16th Festival de Jerez 2012. Ballet Flamenco de Andalucía 'Metáfora'

16th FESTIVAL DE JEREZ
Ballet Flamenco de Andalucía “Metáfora”
Friday, 24th February, 2012. Teatro Villamarta, 9.00pm
Jerez de la Frontera

Text: Estela Zatania
Photos: Ana Palma (photo gallery)

Video

DEJA VU ALL OVER AGAIN

Coreography: Rubén Olmo. Soloists: Patricia Guerrero, Eduardo Leal. Dancers: Sara Vázquez, Ana Agraz, Marta Arias, Mónica Iglesias, Maise Márquez, Juan Carlos Cardoso, Ángel Farina, Fernanndo Joménez, Álvaro Paños. Cante: Fabiola, Manuel “El Zambullo”. Guitar: David Carmona, Manuel de la Luz. Percussion: David “Chupete”. Guest artists: Rocío Molina, Pastora Galván.

 

Back in the nineteen-eighties Lole Montoya became wildly popular singing “Spring is here, a little butterfly told me so”, and right now in Jerez we can well say that spring is just around the corner at the end of February when the Festival de Jerez gets underway.  In just fifteen years this event has established itself as the most important flamenco dance festival in the world, and this year, the weather is cooperating with plenty of sunshine, and 70 plus degrees when Rubén Olmo, new director of the Ballet Flamenco de Andalucía, arrived at the San Ginés bodega to present the premiere performance of “Metáfora” accompanied by a large part of the corps de ballet.

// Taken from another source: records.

(* ===== verification/InFlight.v ===== *)
(** * The sequencer: transitions in flight

    How the mark of a pending transaction, the batch kept aside and the queue of
    transitions of a process go together in [SequencerTransitions] and [SequencerOnchain]: while no
    commit fails a marked process always has a transition in the queue, and the callback of its
    transaction frees the process; after one failing commit a process can stay marked with
    nothing in the queue, and nothing ever serves it again. *)

From S2P Require Import Prelude Bytes DB Spec Types Census StorageTypes StorageBase Process VoteStatus Stats Ballots Batches Curve ElGamal StateTree StateVote StateBatch Pipeline Voters SequencerBase SequencerBallots SequencerOnchain SequencerTransitions.

(** ** Operations that leave some key spaces alone *)

Definition away (ps : list bytes) (q : bytes) : bool := forallb (λ p, incompatible p q) ps.
(** No failing commit shows up, and the entries under the prefixes [ps] stay. *)
Definition alone (ps : list bytes) : relation Storage := λ s s', quiet s →
  quiet s' ∧ ∀ p k, p ∈ ps → db s' !! (p ++ k) = db s !! (p ++ k).
#[export] Instance alone_preorder ps : PreOrder (alone ps).
Proof.
  split; [by intros s Hq|]. intros a b c Hab Hbc Ha. destruct (Hab Ha) as [Hb H1]. destruct (Hbc Hb) as [Hc H2].
  split; [done|]. intros p k Hp. by rewrite H2, H1.
Qed.

Section alone.
Context `{Env : StorageEnv} (ps : list bytes).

Despite a lot of belt-tightening, a complete program is in store for us over the festival’s sixteen days, with performances distributed among three main venues, the Villamarta Theater, the Sala la Compañía and the Villavicencio palace, in addition to an extensive and varied parallel program in pubs and flamenco peñas throughout the city.

The opening night show with the BFA got underway with a crisp clean presentation number featuring five male dancers with a tasteful upbeat choreography.  Next up, alegrías.  But alegrías alegrías, in the most classical Seville style.  In fact, it appeared on the program as a “tribute to the Seville school dedicated to Matilde Coral”.  Five extra-long pale blue batas de cola worn by five women with five large shawls, cante, rhythm and guitar…  And just when you’re thinking it can’t get any better, Pastora Galván arrives on stage similarly dressed but in a contrasting color.  Flamenco earth mother, seductress, innocent and guilty all at once.  If the colorful costumes are a banquet for eyes accustomed in other works to black on black, Pastora’s dancing is equally invigorating.

A sort of mining fantasy is a beautiful sentimental pas de deux to free-form compás interpreted by soloists Patricia Guerrero and Eduardo Leal.  Upon Pastora’s return, she goes about intelligently broadening the vocabulary of bulerías to a swaying compás, elevating this form to greater importance than it’s previously had.  Tangos with the whole group dressed as Granada gypsies, and once again we’re treated to Pastora’s generous originality and spontaneity.

Then suddenly…an unexpected intermission.  When the curtain goes up again, the Orchestra of Córdoba settles in and we enter into a parallel universe where you see the same faces and bodies on stage, but the magic is gone.  Sometimes the ideas that look best on paper, don’t produce the expected results when carried out.  According to the press release, Rubén Olmo intended “Metáfora” to be a look at flamenco and its relationship with bolero school and modern dance.  In my opinion, what he has managed to demonstrate, beyond any reasonable doubt, is that folk, bolero and contemporary dance, despite sharing some common roots with flamenco, can’t possibly compete with it.  This is why, for decades, Spanish dance companies would do a first part with varied folkloric and semi-classical dances, and a second part in which flamenco was offered: cante, dance and guitar.  Come to think of it, “Metáfora” would have gained a great deal of coherence by simply changing the first part for the second.

Rubén’s solo dance teeter-tottered on the brink of terminal sweetness, the following group dance was flat and boring, the very creative Rocío Molina struggled in vain to find meaning in the dull music she had to dance to, a folk dance in the jota vein was…strange…and an ending with the entire company was hopelessly flawed in concept.  Give me Pastora Galván any day, and I’ll have a side order of singer Fabiola and guitarist David Carmona.
 
Many people left the theater talking about heading for the Peña la Bulería where Carmen Herrera’s flamenco group would administer a therapeutic dose of flamenco.  After all is said and done, the best thing about the Festival de Jerez…is that it’s held in Jerez.